Emergent Phenomena of Complex Electronic Materials
C. Pfleiderer
Physik-Department, Technische Universität München, Germany E-Mail: christian.pfleiderer@frm2.tum.de
Complex electronic materials display emergent phenomena in intimate analogy with a wide range of different areas in physics. Examples include the Higgs mechanism in superconductors, magnetic monopoles in frustrated magnets and Majorana fermions in topological insulators. I will present recent experimental studies in chiral magnets that allude to a research program initiated by Heisenberg, notably how to go beyond particle-wave duality.

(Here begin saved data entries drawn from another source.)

Lemma init_ok max : pool_ok [] (NewWorkerPool max) [].
Proof.
  split; simpl; try done; try lia.
  - split; simpl; try done. constructor.
  - constructor.
  - intros _ r. rewrite lookup_empty. split; [by intros [? ?]|by rewrite elem_of_nil].
Qed.

Lemma internal_ok tr wp ws l wp' ws' :
  internal l (wp, ws) (wp', ws') → pool_ok tr wp ws → pool_ok (tr ++ [l]) wp' ws'.
Proof.
  inversion 1 as [? ? wp0 spawned Hl Ha|? ws1 w ws2 w' ? ? Ht]; subst; intros Hok.
  - by apply spawn_ok with (wp := wp).
  - destruct w as [| |r].
    + by destruct (check_ok tr wp ws1 ws2 w' wp' l Hok Ht) as [-> ?].
    + by apply dequeue_ok with (wp := wp).
    + simpl in Ht. injection Ht as <- <- <-. by apply done_ok.
Qed.

Lemma run_ok max tr s : run max tr s → pool_ok tr s.1 s.2 ∧ wp_max s.1 = max.
Proof.
  induction 1 as [|tr l s s' Hr [IH Hmax] Hstep]; [split; [apply init_ok|done]|].
  destruct Hstep as [l [wp ws] [wp' ws'] Hi|r wp ws Hl Hc|r wp ws Hl Hc|wp ws Hl]; simpl in *.
  - split; [by eapply internal_ok|]. inversion Hi as [? ? wp0 spawned Hl Ha|? ws1 w ws2 w' ? ? Ht]; subst; simpl.
    + unfold maybeAddWorkerLocked in Ha. by case_match; simplify_eq.
    + destruct w; simpl in Ht; repeat case_match; by simplify_eq.
  - split; [by apply push_ok|done].
  - split; [|done]. destruct IH as [Hq Hf Hp Hc' Hm Hs Ho Hst]. split; try done.
    + by rewrite owed_snoc.
    + intros x. rewrite starts_none, pushes_none. apply Hst.
  - split; [by apply close_ok|done].
Qed.

(** ** Termination

    Without new pushes the pool does finitely much: an item counts twice while it waits,
    once while it is written, and a dirty mark three times; among steps that change none
    of these, workers only move towards the dequeue while there are items and towards the
    exit when there are none. *)

Definition dirty (q : WorkQueue) : nat := size (filter (λ kv, kv.2 = true) (q_processing q)).

Definition is_check (w : worker) : nat := match w with AtCheck => 1 | _ => 0 end.
Definition is_dequeue (w : worker) : nat := match w with AtDequeue => 1 | _ => 0 end.
Definition is_working (w : worker) : nat := match w with Working _ => 1 | _ => 0 end.

Definition load (s : state) : nat :=
  2 * Length (wp_q s.1) + 3 * dirty (wp_q s.1) + sum_list_with is_working s.2.

Definition distance (s : state) : nat :=
  (if decide (q_queue (wp_q s.1) = []) then 2 * sum_list_with is_dequeue s.2 else 0) +
  sum_list_with is_check s.2.

Definition locked_one (s : state) : nat := if wp_locked s.1 then 1 else 0.

Definition measure (s : state) : nat :=
  load s * (2 * (length s.2 + locked_one s) + 1) + distance s + 2 * locked_one s.

Lemma distance_bound s : (distance s ≤ 2 * length s.2)%nat.
Proof.
  unfold distance. assert (sum_list_with is_dequeue s.2 + sum_list_with is_check s.2 ≤ length s.2)%nat as Hb.
  { induction s.2 as [|[| |r] ws IH]; simpl in *; lia. }
  case_decide; lia.
Qed.

Lemma dirty_delete r q :
  (dirty (mkWQ (q_queue q) (q_pending q) (delete r (q_processing q)) (q_shutting q)) +
   (if decide (q_processing q !! r = Some true) then 1 else 0) = dirty q)%nat.
Proof.
  unfold dirty. simpl. rewrite map_filter_delete, map_size_delete.
  assert (filter (λ kv : R * bool, kv.2 = true) (q_processing q) !! r =
    if decide (q_processing q !! r = Some true) then Some true else None) as ->.
  { case_decide as Hr; [by apply map_lookup_filter_Some|]. apply map_lookup_filter_None.
    destruct (q_processing q !! r) as [[|]|] eqn:Hq; [done| |by left]. right. by intros b [= <-]. }
  case_decide as Hr; [|unfold id; lia].
  assert (size (filter (λ kv : R * bool, kv.2 = true) (q_processing q)) ≠ 0)%nat.
  { intros Hz. apply map_size_empty_inv in Hz. assert (filter (λ kv : R * bool, kv.2 = true) (q_processing q) !! r = Some true)
      as Hl by by apply map_lookup_filter_Some. rewrite Hz, lookup_empty in Hl. done. }
  lia.
Qed.

Lemma dirty_insert_false r p q :
  q_processing q = <[r := false]> (q_processing p) → (dirty q ≤ dirty p)%nat.
Proof.
  intros Hq. pose proof (dirty_delete r p) as Hd. unfold dirty in *. simpl in Hd.
  rewrite Hq, map_filter_insert_False by done. case_decide; lia.
Qed.

Lemma measure_load s s' :
  (load s' < load s)%nat → length s'.2 = length s.2 → wp_locked s'.1 = wp_locked s.1 →
  (measure s' < measure s)%nat.
Proof.
  intros Hl Hlen Hlock. unfold measure, locked_one. rewrite Hlen, Hlock.
  pose proof (distance_bound s'). rewrite Hlen in *. destruct (wp_locked s.1); nia.
Qed.

Lemma turn_measure wp ws1 w ws2 w' wp' l :
  worker_turn w wp = Some (w', wp', l) →
  (measure (wp', ws1 ++ option_list w' ++ ws2) < measure (wp, ws1 ++ w :: ws2))%nat.
Proof.
  intros Ht. destruct w as [| |r]; simpl in Ht.
  - destruct (wp_locked wp) eqn:Hl; [done|].
    destruct (wp_closing wp || (Length (wp_q wp) =? 0)%nat) eqn:Hb; injection Ht as <- <- _.
    + unfold measure, load, distance, locked_one. simpl. rewrite Hl, !sum_list_with_app, !length_app. simpl.
      case_decide; nia.
    + unfold measure, load, distance, locked_one. simpl. rewrite Hl, !sum_list_with_app, !length_app. simpl.
      apply orb_false_iff in Hb as [_ Hb]. apply Nat.eqb_neq in Hb. unfold Length in Hb.
      rewrite !decide_False by (intros Hq; by rewrite Hq in Hb). nia.
  - unfold Dequeue in Ht. destruct (q_queue (wp_q wp)) as [|r rest] eqn:Hq; injection Ht as <- <- _.
    + unfold measure, load, distance, locked_one. simpl. rewrite Hq, !sum_list_with_app, !length_app. simpl.
      lia.
    + apply measure_load; simpl; [|rewrite !length_app; done|done].
      unfold load, Length. simpl. rewrite Hq, !sum_list_with_app. simpl.
      assert (dirty (mkWQ rest (q_pending (wp_q wp) ∖ {[r]}) (<[r:=false]> (q_processing (wp_q wp)))
        (q_shutting (wp_q wp))) ≤ dirty (wp_q wp))%nat by by eapply dirty_insert_false. lia.
  - injection Ht as <- <- _. apply measure_load; simpl; [|rewrite !length_app; done|done].
    unfold load. simpl. rewrite !sum_list_with_app. simpl. pose proof (dirty_delete r (wp_q wp)) as Hd.
    set (p := mkWQ _ _ (delete r _) _) in *.
    assert (dirty (push_back r p) = dirty p ∧ Length (push_back r p) = S (Length (wp_q wp)) ∧
      Length p = Length (wp_q wp)) as (Hpd & Hpl & Hl).
    { split; [done|]. split; [|done]. unfold Length. simpl. rewrite length_app. simpl. lia. }
    unfold MarkDone. fold p. destruct (q_processing (wp_q wp) !! r) as [[|]|] eqn:Hq; cbn [default from_option id andb].
    + rewrite decide_True in Hd by done. destruct (negb _); lia.
    + rewrite decide_False in Hd by done. lia.
    + rewrite decide_False in Hd by done. lia.
Qed.

Lemma internal_measure l s s' : internal l s s' → (measure s' < measure s)%nat.
Proof.
  destruct 1 as [wp ws wp' spawned Hl Ha|wp ws1 w ws2 w' wp' l Ht]; [|by eapply turn_measure].
  unfold maybeAddWorkerLocked in Ha. case_match; injection Ha as <- <-.
  - unfold measure, load, distance, locked_one. simpl. rewrite Hl. nia.
  - unfold measure, load, distance, locked_one. simpl. rewrite Hl, !sum_list_with_app, length_app. simpl.
    case_decide; nia.
Qed.

(** *** Schedules are runs *)

Lemma exec_step c s l s' : exec c s = Some (l, s') → step l s s'.
Proof.
  destruct s as [wp ws]. destruct c as [r| |i|]; simpl.
  - destruct (wp_locked wp) eqn:Hl; [done|]. destruct (wp_closing wp) eqn:Hc; intros [= <- <-].
    + by apply (step_push_closing r).
    + rewrite <- Hc. by apply step_push.
  - destruct (wp_locked wp) eqn:Hl; [|done]. destruct (maybeAddWorkerLocked wp) as [wp' b] eqn:Ha.
    intros [= <- <-]. apply step_internal. by eapply step_spawn.
  - destruct (ws !! i) as [w|] eqn:Hw; [|done]. simpl.
    destruct (worker_turn w wp) as [[[w' wp'] l']|] eqn:Ht; [|done]. simpl. intros [= <- <-].
    apply step_internal. rewrite <- (take_drop_middle ws i w Hw) at 1. by apply step_worker.
  - destruct (wp_locked wp) eqn:Hl; [done|]. intros [= <- <-]. by apply step_close.
Qed.

Lemma exec_all_run max cs tr s tr' s' :
  run max tr s → exec_all cs tr s = Some (tr', s') → run max tr' s'.
Proof.
  revert tr s. induction cs as [|c cs IH]; intros tr s Hr; simpl; [by intros [= <- <-]|].
  destruct (exec c s) as [[l s'']|] eqn:He; [|done]. simpl. apply IH. econstructor; [done|by eapply exec_step].
Qed.

(** ** Theorems *)

(** At most one write per resource is in flight, at most [maxWorkers] goroutines run,
    and no write is started without a request for it: in every interleaving of pushes,
    workers and shutdown. *)
Theorem single_writer_per_resource max tr wp ws :
  run max tr (wp, ws) →
  NoDup (in_flight ws) ∧ (length ws ≤ max)%nat ∧ ∀ r, (starts r tr ≤ pushes r tr)%nat.
Proof.
  intros Hr. destruct (run_ok _ _ _ Hr) as [[Hq Hf Hp Hc Hm Hs Ho Hst] Hmax]. simpl in *.
  split; [done|]. split; [lia|]. intros r. specialize (Hst r). lia.
Qed.

(** C13: No request is lost: until the pool closes, a resource pushed since its last write
    started is waiting in the queue or marked for one more write after the current one. *)
Theorem no_request_lost max tr wp ws r :
  run max tr (wp, ws) → wp_closing wp = false → r ∈ owed tr →
  r ∈ q_queue (wp_q wp) ∨ (r ∈ in_flight ws ∧ q_processing (wp_q wp) !! r = Some true).
Proof.
  intros Hr Hc Ho. destruct (run_ok _ _ _ Hr) as [Hok _]. simpl in Hok.
  destruct (po_owed _ _ _ Hok Hc r Ho) as [?|Hd]; [by left|]. right. split; [|done].
  apply (po_processing _ _ _ Hok Hc r). eauto.
Qed.

(** Runs of the pool and its workers alone. *)
Inductive internal_run : list label → state → state → Prop :=
| internal_nil s : internal_run [] s s
| internal_cons l s s' tr s'' : internal l s s' → internal_run tr s' s'' → internal_run (l :: tr) s s''.

Definition quiescent (s : state) : Prop := ∀ l s', ¬ internal l s s'.

(** A goroutine can always move when no push holds the lock. *)
Lemma turn_total w wp : wp_locked wp = false → is_Some (worker_turn w wp).
Proof. intros Hl. destruct w; simpl; rewrite ?Hl; repeat case_match; eauto. Qed.

Lemma quiescent_idle wp ws : quiescent (wp, ws) → wp_locked wp = false ∧ ws = [].
Proof.
  intros Hq. destruct (wp_locked wp) eqn:Hl.
  - exfalso. destruct (maybeAddWorkerLocked wp) as [wp' b] eqn:Ha. by eapply Hq, step_spawn.
  - split; [done|]. destruct ws as [|w ws]; [done|]. exfalso.
    destruct (turn_total w wp Hl) as [[[w' wp'] l] Ht]. by eapply Hq, (step_worker wp [] w ws).
Qed.

Lemma idle_quiescent wp : wp_locked wp = false → quiescent (wp, []).
Proof.
  intros Hl l s' Hi. inversion Hi as [? ? ? ? Hl' _|? ws1 ? ? ? ? ? _ Hw]; subst; [congruence|].
  by destruct ws1.
Qed.

Lemma run_internal max tr s tr' s' : run max tr s → internal_run tr' s s' → run max (tr ++ tr') s'.
Proof.
  intros Hr Hi. revert tr Hr. induction Hi as [s|l s s' tr' s'' Hl _ IH]; intros tr Hr; [by rewrite app_nil_r|].
  replace (tr ++ l :: tr') with ((tr ++ [l]) ++ tr') by by rewrite <- app_assoc.
  apply IH. econstructor; [done|by constructor].
Qed.

(** C12: The pool drains: from any reachable state, when pushes stop and each write returns,
    every execution of the workers is finite, of length at most [measure]; and once no
    worker can move, all goroutines have exited, the queue is empty and, unless the pool
    closed, every request ever made has been served by a write started after it. *)
Theorem pool_drains max tr s tr' s' :
  run max tr s → internal_run tr' s s' →
  (length tr' ≤ measure s)%nat ∧
  (quiescent s' → s'.2 = [] ∧
    ((0 < max)%nat → wp_closing s'.1 = false → q_queue (wp_q s'.1) = [] ∧ owed (tr ++ tr') = ∅)).
Proof.
  intros Hr Hi. split.
  - clear Hr. induction Hi as [s|l s s' tr' s'' Hl _ IH]; simpl; [lia|].
    apply internal_measure in Hl. lia.
  - intros Hq. destruct (run_ok _ _ _ (run_internal _ _ _ _ _ Hr Hi)) as [Hok Hmax].
    destruct s' as [wp ws]. destruct (quiescent_idle wp ws Hq) as [Hl ->]. simpl in *. split; [done|].
    intros Hm Hc. assert (He : q_queue (wp_q wp) = []).
    { apply dec_stable. intros Hne. by apply (po_served _ _ _ Hok Hc Hl); [lia|..]. }
    split; [done|]. apply set_eq. intros r. split; [|set_solver]. intros Ho.
    destruct (po_owed _ _ _ Hok Hc r Ho) as [Hin|Hd]; [rewrite He in Hin; set_solver|].
    assert (r ∈ in_flight []) as Hin by (apply (po_processing _ _ _ Hok Hc r); eauto). set_solver.
Qed.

Using neutron scattering we identified a new form of magnetic order in certain chiral magnets, which is composed of topologically stable knots in the spin structure, so-called skyrmions. The skyrmions may be viewed as particle-like states of continuous fields, forming lattice structures as well as amorphous and glassy phases reminiscent of vortex lines in superconductors. In the electronic transport properties the skyrmions give rise to a quantized Berry phase causing a new form of Hall effect, the topological Hall effect. Most remarkably, perhaps, we observe large spin transfer torques mediated by this Berry phase at ultra-low current densities. This illustrates how emergent phenomena of complex electronic materials connect issues across a wide range of areas in physics with challenges in applied physics.